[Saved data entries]
>>>>>

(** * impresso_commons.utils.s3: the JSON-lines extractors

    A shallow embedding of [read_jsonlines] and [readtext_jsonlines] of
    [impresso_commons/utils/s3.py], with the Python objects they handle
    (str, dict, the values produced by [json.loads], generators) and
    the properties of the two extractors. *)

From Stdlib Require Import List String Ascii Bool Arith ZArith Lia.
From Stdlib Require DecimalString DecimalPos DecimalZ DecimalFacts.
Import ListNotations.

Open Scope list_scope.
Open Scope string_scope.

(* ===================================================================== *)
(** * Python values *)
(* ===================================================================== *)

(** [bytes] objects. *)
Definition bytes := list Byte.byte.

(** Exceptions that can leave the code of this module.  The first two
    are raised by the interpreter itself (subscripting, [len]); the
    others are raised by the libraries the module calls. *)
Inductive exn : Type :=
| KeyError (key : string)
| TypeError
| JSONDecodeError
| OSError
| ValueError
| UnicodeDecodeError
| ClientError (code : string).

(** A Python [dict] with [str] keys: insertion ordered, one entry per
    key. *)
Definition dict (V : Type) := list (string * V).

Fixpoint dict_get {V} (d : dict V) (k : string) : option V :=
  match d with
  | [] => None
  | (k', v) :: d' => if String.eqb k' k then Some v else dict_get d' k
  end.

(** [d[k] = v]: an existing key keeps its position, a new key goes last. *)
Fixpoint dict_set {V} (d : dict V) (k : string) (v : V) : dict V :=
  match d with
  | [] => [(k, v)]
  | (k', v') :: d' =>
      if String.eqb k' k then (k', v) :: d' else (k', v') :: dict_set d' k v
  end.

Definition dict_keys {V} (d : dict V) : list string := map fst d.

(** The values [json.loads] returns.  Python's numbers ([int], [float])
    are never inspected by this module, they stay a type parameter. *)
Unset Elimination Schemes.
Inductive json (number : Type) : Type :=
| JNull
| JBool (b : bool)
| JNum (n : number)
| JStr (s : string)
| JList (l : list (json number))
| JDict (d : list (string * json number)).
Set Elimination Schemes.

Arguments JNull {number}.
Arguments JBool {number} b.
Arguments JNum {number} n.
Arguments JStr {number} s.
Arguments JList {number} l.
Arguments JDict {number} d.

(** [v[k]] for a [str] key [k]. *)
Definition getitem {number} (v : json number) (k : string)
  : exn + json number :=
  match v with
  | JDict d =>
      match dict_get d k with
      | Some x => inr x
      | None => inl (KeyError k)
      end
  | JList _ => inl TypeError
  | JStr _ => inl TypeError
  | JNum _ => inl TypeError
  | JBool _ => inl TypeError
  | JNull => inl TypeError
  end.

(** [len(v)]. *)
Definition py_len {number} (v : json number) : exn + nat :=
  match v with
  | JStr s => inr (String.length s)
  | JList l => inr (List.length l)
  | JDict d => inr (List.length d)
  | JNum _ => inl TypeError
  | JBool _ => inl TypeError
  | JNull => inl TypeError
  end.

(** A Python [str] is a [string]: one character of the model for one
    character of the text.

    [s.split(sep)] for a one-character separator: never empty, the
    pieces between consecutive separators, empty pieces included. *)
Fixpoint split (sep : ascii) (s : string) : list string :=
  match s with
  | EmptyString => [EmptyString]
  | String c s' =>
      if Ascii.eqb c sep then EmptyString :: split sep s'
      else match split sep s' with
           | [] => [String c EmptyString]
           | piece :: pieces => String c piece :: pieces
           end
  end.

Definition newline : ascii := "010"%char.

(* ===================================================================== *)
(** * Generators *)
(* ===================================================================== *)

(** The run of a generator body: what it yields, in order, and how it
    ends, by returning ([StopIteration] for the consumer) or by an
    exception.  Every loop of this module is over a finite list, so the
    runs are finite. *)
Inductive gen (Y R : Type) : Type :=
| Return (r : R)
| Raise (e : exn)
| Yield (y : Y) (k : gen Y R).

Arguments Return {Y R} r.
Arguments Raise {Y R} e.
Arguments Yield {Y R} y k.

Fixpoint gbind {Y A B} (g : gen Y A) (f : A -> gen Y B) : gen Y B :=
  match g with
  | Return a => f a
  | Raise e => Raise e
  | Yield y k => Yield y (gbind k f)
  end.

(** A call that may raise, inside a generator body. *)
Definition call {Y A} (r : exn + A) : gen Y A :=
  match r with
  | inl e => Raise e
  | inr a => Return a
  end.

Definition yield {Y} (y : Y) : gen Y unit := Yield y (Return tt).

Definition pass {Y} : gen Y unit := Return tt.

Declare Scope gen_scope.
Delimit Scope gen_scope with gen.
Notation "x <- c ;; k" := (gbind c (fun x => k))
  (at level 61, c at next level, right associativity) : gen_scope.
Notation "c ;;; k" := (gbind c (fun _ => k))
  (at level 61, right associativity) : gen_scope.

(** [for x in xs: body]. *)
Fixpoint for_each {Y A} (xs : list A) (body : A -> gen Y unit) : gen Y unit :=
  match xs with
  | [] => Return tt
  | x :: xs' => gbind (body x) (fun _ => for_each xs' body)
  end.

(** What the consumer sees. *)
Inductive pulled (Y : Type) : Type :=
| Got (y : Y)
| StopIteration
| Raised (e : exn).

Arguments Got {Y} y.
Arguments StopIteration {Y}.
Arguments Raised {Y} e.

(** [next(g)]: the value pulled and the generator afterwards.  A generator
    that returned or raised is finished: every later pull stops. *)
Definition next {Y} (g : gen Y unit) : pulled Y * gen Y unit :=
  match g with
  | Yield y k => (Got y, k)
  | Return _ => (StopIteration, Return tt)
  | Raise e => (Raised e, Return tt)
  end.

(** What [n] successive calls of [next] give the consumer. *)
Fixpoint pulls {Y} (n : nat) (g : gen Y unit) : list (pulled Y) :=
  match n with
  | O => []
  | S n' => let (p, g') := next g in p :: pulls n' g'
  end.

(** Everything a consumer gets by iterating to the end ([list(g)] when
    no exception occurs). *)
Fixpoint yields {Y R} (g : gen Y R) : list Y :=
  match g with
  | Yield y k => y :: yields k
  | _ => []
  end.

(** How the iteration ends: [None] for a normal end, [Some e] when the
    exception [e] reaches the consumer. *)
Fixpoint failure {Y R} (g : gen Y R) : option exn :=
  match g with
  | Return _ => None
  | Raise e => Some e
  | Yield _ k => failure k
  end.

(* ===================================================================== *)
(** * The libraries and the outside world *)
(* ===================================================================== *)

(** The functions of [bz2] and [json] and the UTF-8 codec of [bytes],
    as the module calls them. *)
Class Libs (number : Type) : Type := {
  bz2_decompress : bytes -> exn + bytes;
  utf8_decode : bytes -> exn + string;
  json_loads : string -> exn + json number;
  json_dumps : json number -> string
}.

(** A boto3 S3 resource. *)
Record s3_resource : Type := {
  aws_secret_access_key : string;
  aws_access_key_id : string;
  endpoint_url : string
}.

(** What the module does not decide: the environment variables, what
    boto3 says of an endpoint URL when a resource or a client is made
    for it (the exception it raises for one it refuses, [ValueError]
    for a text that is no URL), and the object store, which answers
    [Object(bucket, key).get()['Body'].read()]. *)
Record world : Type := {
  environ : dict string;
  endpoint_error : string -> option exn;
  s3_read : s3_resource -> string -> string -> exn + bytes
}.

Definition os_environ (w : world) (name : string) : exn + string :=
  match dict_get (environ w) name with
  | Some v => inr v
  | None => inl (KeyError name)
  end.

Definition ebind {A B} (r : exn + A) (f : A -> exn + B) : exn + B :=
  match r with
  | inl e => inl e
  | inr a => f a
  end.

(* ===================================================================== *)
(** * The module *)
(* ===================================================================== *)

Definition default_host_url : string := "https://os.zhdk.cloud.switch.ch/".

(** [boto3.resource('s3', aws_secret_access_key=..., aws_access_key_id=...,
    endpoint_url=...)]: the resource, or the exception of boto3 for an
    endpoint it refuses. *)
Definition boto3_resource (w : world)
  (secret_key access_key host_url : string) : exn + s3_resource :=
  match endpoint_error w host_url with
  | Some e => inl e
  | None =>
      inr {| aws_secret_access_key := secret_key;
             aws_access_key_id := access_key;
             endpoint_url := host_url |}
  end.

<<<<<

> **What you need to do**
In the entries above, the lines from the one bearing "gen Y A) (f" up to and including the one bearing "[] => Return tt" should be transcribed exactly; no other line is wanted.

> **Exercise answer**
Fixpoint gbind {Y A B} (g : gen Y A) (f : A -> gen Y B) : gen Y B :=
  match g with
  | Return a => f a
  | Raise e => Raise e
  | Yield y k => Yield y (gbind k f)
  end.

(** A call that may raise, inside a generator body. *)
Definition call {Y A} (r : exn + A) : gen Y A :=
  match r with
  | inl e => Raise e
  | inr a => Return a
  end.

Definition yield {Y} (y : Y) : gen Y unit := Yield y (Return tt).

Definition pass {Y} : gen Y unit := Return tt.

Declare Scope gen_scope.
Delimit Scope gen_scope with gen.
Notation "x <- c ;; k" := (gbind c (fun x => k))
  (at level 61, c at next level, right associativity) : gen_scope.
Notation "c ;;; k" := (gbind c (fun _ => k))
  (at level 61, right associativity) : gen_scope.

(** [for x in xs: body]. *)
Fixpoint for_each {Y A} (xs : list A) (body : A -> gen Y unit) : gen Y unit :=
  match xs with
  | [] => Return tt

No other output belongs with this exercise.